May 23, 2004

Twenty-Six Million Dollars. Though it was to be expected that there would be a record-breaking number of competitors, it was still pretty amazing to read that poker's most prestigious title, the World Series of Poker $10,000 No-Limit Hold`em tournament, was sold out, with the maximum 2600 players taking part (last year only 839 players took part, though that seemed huge at the time). This means that first prize will be $6.5 million, with the top seven finishers each winning more than $1 million.

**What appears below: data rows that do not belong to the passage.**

(** * Adimology: a shallow embedding of the watchlist analysis pipeline

    The development follows the TypeScript sources:
    - [lib/stockbit]  : token cache, [handleApiResponse], [getTopBroker],
                        [getBrokerSummary] (current and older variant);
    - [lib/supabase]  : the [session], [stock_queries] and
                        [background_job_logs] tables and the functions on them;
    - [netlify/functions/analyze-watchlist-background] : the batch job;
    - [app/api/analyze-watchlist/route] : the same batch behind a POST;
    - [app/api/stock/route] : the single-stock analysis path.

    Conventions.  Asynchronous code is sequentialised (every [await] is a
    bind).  Network calls to the data provider are inputs of the model (an
    environment of outcomes).  The relational backend is a store with the
    relational meaning of each query; a record reaches it as JSON, where
    NaN and the infinities are [null].  It reports an error where the
    meaning of the query does ([.single()] on no row), and it may reject an
    upsert for reasons the sources do not show; the batch job and the POST
    route of the watchlist are run on a backend that accepts their upserts.
    JavaScript numbers are NaN, the two infinities, or an exact rational.
    Console output is not modelled. *)

From Stdlib Require Import ZArith QArith Qround Lqa String Ascii List Lia DecimalString.
From stdpp Require Import base gmap strings list.

(** ** JavaScript values *)

Module JS.

Inductive number := NaN | Inf (negative : bool) | Num (q : Q).

(** [a - b] *)
Definition sub (a b : number) : number :=
  match a, b with
  | NaN, _ | _, NaN => NaN
  | Inf s, Inf t => if Bool.eqb s t then NaN else Inf s
  | Inf s, Num _ => Inf s
  | Num _, Inf t => Inf (negb t)
  | Num x, Num y => Num (x - y)
  end.

Definition Qneg (q : Q) : bool :=
  match (q ?= 0)%Q with Lt => true | _ => false end.

Definition Qzero (q : Q) : bool :=
  match (q ?= 0)%Q with Eq => true | _ => false end.

(** [a / b]; the sign of a zero is not tracked, a zero divisor counts
    as [+0]. *)
Definition div (a b : number) : number :=
  match a, b with
  | NaN, _ | _, NaN => NaN
  | Inf _, Inf _ => NaN
  | Inf s, Num y => Inf (xorb s (Qneg y))
  | Num x, Inf _ => Num 0
  | Num x, Num y =>
      if Qzero y then (if Qzero x then NaN else Inf (Qneg x))
      else Num (x / y)
  end.

(** [Math.round]: to the nearest integer, halves upwards. *)
Definition Math_round (a : number) : number :=
  match a with
  | Num q => Num (inject_Z (Qfloor (q + (1 # 2))))
  | _ => a
  end.

Definition max2 (a b : number) : number :=
  match a, b with
  | NaN, _ | _, NaN => NaN
  | Inf false, _ | _, Inf false => Inf false
  | Inf true, x | x, Inf true => x
  | Num x, Num y => if Qle_bool x y then Num y else Num x
  end.

Definition min2 (a b : number) : number :=
  match a, b with
  | NaN, _ | _, NaN => NaN
  | Inf true, _ | _, Inf true => Inf true
  | Inf false, x | x, Inf false => x
  | Num x, Num y => if Qle_bool x y then Num x else Num y
  end.

(** [Math.max(...xs)] and [Math.min(...xs)] *)
Definition Math_max (xs : list number) : number := fold_right max2 (Inf true) xs.
Definition Math_min (xs : list number) : number := fold_right min2 (Inf false) xs.

(** Truthiness, as [!x], [x || y] and [x && y] read it. *)
Definition truthy_number (a : number) : bool :=
  match a with
  | NaN => false
  | Inf _ => true
  | Num q => negb (Qzero q)
  end.

Definition truthy_string (s : string) : bool :=
  match s with EmptyString => false | _ => true end.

There are a few factors that have contributed to this explosion: the popularity of poker on television; the rapid growth of Internet poker (which makes it very simple to have low-entry-fee satellites to the main event -- say, 500 people putting up $20, with the winner getting the $10K main event seat); and a combination of the first two: last year's event being won by online player (he had never played in a live tournament before) and seemingly regular guy Chris Moneymaker, a victory that has been constantly replayed on ESPN over the past six months.

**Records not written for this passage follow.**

(** * Hosting Ops Dashboard: the data-derivation pipeline of [src/pages/index.js]

    A shallow embedding of the pure part of the page component: the CSV
    decoder [parseCSV], the [metrics], [filteredRows] and [suggestions]
    derivations, and the incident ledger ([addIncident], [incidentRows],
    [exportIncidents]).

    Conventions of the embedding.
    - A JavaScript string is a [string]; each character is one code unit in
      the range 0..255, read as the Latin-1 code point of that number.  On
      this range [toLowerCase], [trim] and the regular-expression class
      [\s] are modelled exactly as ECMAScript defines them; text with code
      units above 255 is outside the model.
    - A record (a plain JavaScript object whose values are strings) is the
      list of its own properties in [Object.keys] order.
    - React state is passed explicitly. *)

From Stdlib Require Import Bool Arith ZArith Lia List Ascii String.
From Stdlib Require Import Permutation Sorted SpecFloat.
Import ListNotations.

Local Open Scope string_scope.
Local Open Scope list_scope.

(** ** JavaScript string primitives *)

Module JsString.

Definition code (c : ascii) : nat := nat_of_ascii c.

(** [WhiteSpace] and [LineTerminator] code points below 256: TAB, LF, VT,
    FF, CR, SP and NBSP.  This is both what [String.prototype.trim]
    strips and what [\s] matches. *)
Definition is_space (c : ascii) : bool :=
  let n := code c in
  (((9 <=? n) && (n <=? 13)) || (n =? 32) || (n =? 160))%nat.

(** Unicode default lower-casing restricted to Latin-1: A-Z, and
    U+00C0..U+00DE except the multiplication sign U+00D7, move up by 32. *)
Definition lower_char (c : ascii) : ascii :=
  let n := code c in
  if (((65 <=? n) && (n <=? 90))
      || ((192 <=? n) && (n <=? 222) && negb (n =? 215)))%nat
  then ascii_of_nat (n + 32) else c.

Fixpoint toLowerCase (s : string) : string :=
  match s with
  | EmptyString => EmptyString
  | String c s' => String (lower_char c) (toLowerCase s')
  end.

Fixpoint trimStart (s : string) : string :=
  match s with
  | EmptyString => EmptyString
  | String c s' => if is_space c then trimStart s' else s
  end.

(** [trimEnd] keeps a character when it is not a space or when something
    survives after it. *)
Fixpoint trimEnd (s : string) : string :=
  match s with
  | EmptyString => EmptyString
  | String c s' =>
      match trimEnd s' with
      | EmptyString => if is_space c then EmptyString else String c EmptyString
      | t => String c t
      end
  end.

Definition trim (s : string) : string := trimEnd (trimStart s).

(** [s.startsWith(p)] *)
Fixpoint startsWith (s p : string) {struct p} : bool :=
  match p with
  | EmptyString => true
  | String b p' =>
      match s with
      | EmptyString => false
      | String a s' => Ascii.eqb a b && startsWith s' p'
      end
  end.

(** [s.includes(x)] *)
Fixpoint includes (s x : string) : bool :=
  startsWith s x ||
  match s with
  | EmptyString => false
  | String _ s' => includes s' x
  end.

(** [l.join(sep)] *)
Fixpoint join (sep : string) (l : list string) : string :=
  match l with
  | [] => EmptyString
  | [x] => x
  | x :: rest => (x ++ sep ++ join sep rest)%string
  end.

(** Splitting keeps the piece under construction in [cur]; the pieces come
    out in order, and the last piece is always emitted, so the empty
    string splits to one empty piece. *)
Definition snoc (s : string) (c : ascii) : string :=
  (s ++ String c EmptyString)%string.

(** [s.split(",")] *)
Fixpoint split_on (d : ascii) (cur s : string) : list string :=
  match s with
  | EmptyString => [cur]
  | String c s' =>
      if Ascii.eqb c d then cur :: split_on d EmptyString s'
      else split_on d (snoc cur c) s'
  end.

Definition comma : ascii := ascii_of_nat 44.
Definition LF : ascii := ascii_of_nat 10.
Definition CR : ascii := ascii_of_nat 13.

Definition split_comma (s : string) : list string := split_on comma EmptyString s.

(** [s.split(/\r?\n/)]: a line break is LF, or CR immediately followed by
    LF; a CR not followed by LF stays in the line. *)
Fixpoint split_lines_from (cur s : string) : list string :=
  match s with
  | EmptyString => [cur]
  | String c s' =>
      if Ascii.eqb c LF then cur :: split_lines_from EmptyString s'
      else
        match s' with
        | String c' s'' =>
            if Ascii.eqb c CR && Ascii.eqb c' LF
            then cur :: split_lines_from EmptyString s''
            else split_lines_from (snoc cur c) s'
        | EmptyString => split_lines_from (snoc cur c) s'
        end
  end.

Definition split_lines (s : string) : list string := split_lines_from EmptyString s.

(** [s.split(/[;,\s]+/)]: a maximal run of separators is one break.
    [in_run] says the previous character was a separator, so the break has
    been emitted already. *)
Definition is_sep (c : ascii) : bool :=
  (code c =? 59)%nat || (code c =? 44)%nat || is_space c.

Fixpoint split_seps_from (in_run : bool) (cur s : string) : list string :=
  match s with
  | EmptyString => [cur]
  | String c s' =>
      if is_sep c then
        if in_run then split_seps_from true EmptyString s'
        else cur :: split_seps_from true EmptyString s'
      else split_seps_from false (snoc cur c) s'
  end.

Definition split_seps (s : string) : list string :=
  split_seps_from false EmptyString s.

(** JavaScript truthiness of a string. *)
Definition truthy (s : string) : bool :=
  match s with EmptyString => false | _ => true end.

End JsString.

Import JsString.

(** ** Records: plain JavaScript objects with string values *)

Module JsObject.

(** The own properties of an object, listed in [Object.keys] order:
    array-index keys first in ascending numeric order, then the other
    keys in the order of their creation. *)
Definition obj : Type := list (string * string).

Definition is_digit (c : ascii) : bool :=
  ((48 <=? code c) && (code c <=? 57))%nat.

Fixpoint digits_value (acc : N) (s : string) : option N :=
  match s with
  | EmptyString => Some acc
  | String c s' =>
      if is_digit c
      then digits_value (10 * acc + N.of_nat (code c - 48)) s'
      else None
  end.

(** A key is an array index when it is the canonical decimal form of an
    integer in 0 .. 2^32 - 2. *)
Definition array_index (k : string) : option N :=
  match k with
  | EmptyString => None
  | String c rest =>
      if (code c =? 48)%nat
      then match rest with EmptyString => Some 0%N | _ => None end
      else
        match digits_value 0 k with
        | Some n => if (n <? 4294967295)%N then Some n else None
        | None => None
        end
  end.

(** [o[k]] for an own property; [None] stands for [undefined].  Properties
    inherited from [Object.prototype] are not represented: every fixed
    field name the page reads ([id], [name], [gender], [gender_comfort],
    [allergies], [accessibility], [confirmed], [status], ...) is absent
    from the prototype. *)
Fixpoint obj_get (k : string) (o : obj) : option string :=
  match o with
  | [] => None
  | (k', v) :: o' => if String.eqb k k' then Some v else obj_get k o'
  end.

Definition obj_has (k : string) (o : obj) : bool :=
  match obj_get k o with Some _ => true | None => false end.

Fixpoint obj_update (k v : string) (o : obj) : obj :=
  match o with
  | [] => []
  | (k', v') :: o' =>
      if String.eqb k k' then (k', v) :: o' else (k', v') :: obj_update k v o'
  end.

(** A new array-index key goes before the first key that is not an array
    index or is a larger one. *)
Fixpoint obj_insert_index (n : N) (k v : string) (o : obj) : obj :=
  match o with
  | [] => [(k, v)]
  | (k', v') :: o' =>
      match array_index k' with
      | Some m =>
          if (m <? n)%N then (k', v') :: obj_insert_index n k v o'
          else (k, v) :: o
      | None => (k, v) :: o
      end
  end.

(** [o[k] = v] for a string [v].  The key [__proto__] reaches the setter
    of [Object.prototype], which ignores a value that is neither an object
    nor [null]: no own property is created. *)
Definition obj_set (k v : string) (o : obj) : obj :=
  if String.eqb k "__proto__" then o
  else if obj_has k o then obj_update k v o
  else
    match array_index k with
    | Some n => obj_insert_index n k v o
    | None => o ++ [(k, v)]
    end.

(** [Object.keys(o)] *)
Definition keys (o : obj) : list string := map fst o.

(** A field read the way every derivation does it, [undefined] and the
    empty string both giving the empty string. *)
Definition field (k : string) (o : obj) : string :=
  match obj_get k o with
  | Some v => v
  | None => EmptyString
  end.

(** Two records are the same mapping. *)
Definition obj_equiv (a b : obj) : Prop :=
  forall k, obj_get k a = obj_get k b.

End JsObject.

Import JsObject.

(** ** Tabular decoder *)

(** The [headers.forEach] of [parseCSV], started at index [i]: header [h]
    at index [i] sets [row[h.trim()]] to the trimmed [cols[i]], a missing
    column read as the empty string. *)
Fixpoint fill_row (i : nat) (headers cols : list string) (row : obj) : obj :=
  match headers with
  | [] => row
  | h :: hs =>
      fill_row (S i) hs cols (obj_set (trim h) (trim (nth i cols EmptyString)) row)
  end.

Definition parse_line (headers : list string) (l : string) : obj :=
  fill_row 0 headers (split_comma l) [].

Definition parseCSV (text : string) : list obj :=
  match split_lines (trim text) with
  | [] => []
  | l0 :: rest => map (parse_line (split_comma l0)) rest
  end.

(** ** Metrics aggregator *)

(** A JavaScript Number is an IEEE 754 binary64 value. *)
Module JsNumber.

Definition prec : Z := 53.
Definition emax : Z := 1024.

Definition number : Type := spec_float.

Definition of_Z (z : Z) : number := binary_normalize prec emax z 0 false.
Definition of_nat (n : nat) : number := of_Z (Z.of_nat n).

Definition mul : number -> number -> number := SFmul prec emax.
Definition div : number -> number -> number := SFdiv prec emax.

(** [Math.round(x)]: the integer nearest to [x], a tie going up; a result
    of zero keeps the sign of [x]. *)
Definition Math_round (x : number) : number :=
  match x with
  | S754_finite s m e =>
      if (0 <=? e)%Z then x
      else
        let v := if s then Z.neg m else Z.pos m in
        let q := ((2 * v + 2 ^ (- e)) / 2 ^ (1 - e))%Z in
        if (q =? 0)%Z then S754_zero s else of_Z q
  | _ => x
  end.

End JsNumber.

Import JsNumber.

Definition is_yes (r : obj) : bool :=
  String.eqb (toLowerCase (field "confirmed" r)) "yes".

Definition is_open (r : obj) : bool :=
  negb (String.eqb (toLowerCase (field "status" r)) "closed").

(** [(part, total) => Math.round(100 * (total ? part/total : 0))] *)
Definition pct (part total : nat) : number :=
  Math_round
    (mul (of_nat 100)
         (match total with
          | O => of_nat 0
          | S _ => div (of_nat part) (of_nat total)
          end)).

Record metrics_t : Type := {
  hostsConfirmedPct : number;
  guestsConfirmedPct : number;
  matchesMade : nat;
  openIncidents : nat
}.

Definition metrics (hosts guests incidents matches : list obj) : metrics_t :=
  let hostsConfirmed := List.length (filter is_yes hosts) in
  let guestsConfirmed := List.length (filter is_yes guests) in
  let openIncidents := List.length (filter is_open incidents) in
  {| hostsConfirmedPct := pct hostsConfirmed (List.length hosts);
     guestsConfirmedPct := pct guestsConfirmed (List.length guests);
     matchesMade := List.length matches;
     openIncidents := openIncidents |}.

(** ** Filter engine *)

Record filters_t : Type := {
  gender : string;
  allergy : string;
  access : string
}.

(** [a || b] on strings. *)
Definition or_else (a b : string) : string := if truthy a then a else b.

Definition okG (f : filters_t) (r : obj) : bool :=
  let g := toLowerCase (or_else (field "gender_comfort" r) (field "gender" r)) in
  String.eqb (gender f) "all" || includes g (gender f).

Definition okA (f : filters_t) (r : obj) : bool :=
  let a := toLowerCase (field "allergies" r) in
  String.eqb (allergy f) "all" || includes a (allergy f).

Definition okAc (f : filters_t) (r : obj) : bool :=
  let ac := toLowerCase (field "accessibility" r) in
  String.eqb (access f) "all" || includes ac (access f).

Definition okQ (search : string) (r : obj) : bool :=
  let q := toLowerCase search in
  negb (truthy q) || includes (toLowerCase (field "name" r)) q.

Definition filteredRows
    (tab : string) (hosts guests : list obj) (f : filters_t) (search : string)
    : list obj :=
  let src := if String.eqb tab "hosts" then hosts else guests in
  filter (fun r => okG f r && okA f r && okAc f r && okQ search r) src.

(** ** Matching engine *)

Record suggestion : Type := {
  guest_id : option string;
  host_id : option string;
  score : Z;
  reasons : list string
}.

Definition genderOk (g h : obj) : bool :=
  let pref := toLowerCase (field "gender_comfort" h) in
  let gg := toLowerCase (field "gender" g) in
  negb (truthy pref)
  || String.eqb pref "any"
  || (includes pref "female" && startsWith gg "f")
  || (includes pref "male" && startsWith gg "m")
  || (includes pref "nonbinary" && startsWith gg "n").

Definition allergyOk (g h : obj) : bool :=
  let ga := toLowerCase (field "allergies" g) in
  let ha := toLowerCase (field "allergies" h) in
  negb (truthy ga)
  || negb (truthy ha)
  || negb (existsb (fun x => truthy x && includes ga x) (split_seps ha)).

In order to accommodate the 2600 players, the first day of the tournament is actually being broken down into two days, with 1300 players taking part on each day, and the two groups being combined on Sunday. Among the notables who busted out on the first day are the aforementioned Moneymaker, winner of six WSOP events Men "The Master" Nguyen, #3 all-time WSOP prize earner T.J. Cloutier, and one of the best young players and poker writers, Daniel Negreanu. Which means that no matter how bad they do (and one poor guy yesterday managed to bust out of the tournament on the first hand!), those players starting play today can at least tell the folks back home that they outlasted some of the best.

Update: The estimated prize breakdown I gave above turned out to be incorrect, as I was basing them on an outdated table that accounted for a maximum of 1500 players. The final figures include a first prize of $5 million, the top five finishers each clearing at least $1 million, and the top 225 finishers getting the $10K entry fee back (which isn't a bad deal, considering that most of them probably got into the tournament through a satellite tournament, meaning they only put up a fraction of that $10K).